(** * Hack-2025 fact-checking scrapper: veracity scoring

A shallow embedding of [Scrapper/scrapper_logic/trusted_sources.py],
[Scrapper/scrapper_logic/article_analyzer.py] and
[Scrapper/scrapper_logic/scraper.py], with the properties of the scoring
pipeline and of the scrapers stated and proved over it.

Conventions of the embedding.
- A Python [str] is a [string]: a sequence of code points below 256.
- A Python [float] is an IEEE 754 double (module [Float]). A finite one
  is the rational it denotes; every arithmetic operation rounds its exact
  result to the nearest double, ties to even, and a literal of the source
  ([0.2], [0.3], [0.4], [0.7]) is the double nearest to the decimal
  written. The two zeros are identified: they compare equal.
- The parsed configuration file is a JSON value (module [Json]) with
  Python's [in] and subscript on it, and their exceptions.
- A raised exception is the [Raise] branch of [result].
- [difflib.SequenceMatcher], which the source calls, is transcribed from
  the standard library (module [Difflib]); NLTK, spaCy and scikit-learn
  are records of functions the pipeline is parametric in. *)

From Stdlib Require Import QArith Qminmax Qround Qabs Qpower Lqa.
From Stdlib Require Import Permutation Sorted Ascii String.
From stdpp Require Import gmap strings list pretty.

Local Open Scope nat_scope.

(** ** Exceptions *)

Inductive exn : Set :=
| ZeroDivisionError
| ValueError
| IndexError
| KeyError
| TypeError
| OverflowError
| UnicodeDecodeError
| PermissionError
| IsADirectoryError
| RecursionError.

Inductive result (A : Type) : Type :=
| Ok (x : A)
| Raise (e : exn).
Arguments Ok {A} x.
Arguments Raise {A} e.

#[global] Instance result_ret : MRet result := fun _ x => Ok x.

• [WORK REQUEST] From the listing above, repeat exactly the lines starting at the line that includes "is the rational" and ending at the line that includes "- A raised exception", with nothing outside that span.

• [RESPONSE]
  is the rational it denotes; every arithmetic operation rounds its exact
  result to the nearest double, ties to even, and a literal of the source
  ([0.2], [0.3], [0.4], [0.7]) is the double nearest to the decimal
  written. The two zeros are identified: they compare equal.
- The parsed configuration file is a JSON value (module [Json]) with
  Python's [in] and subscript on it, and their exceptions.
- A raised exception is the [Raise] branch of [result].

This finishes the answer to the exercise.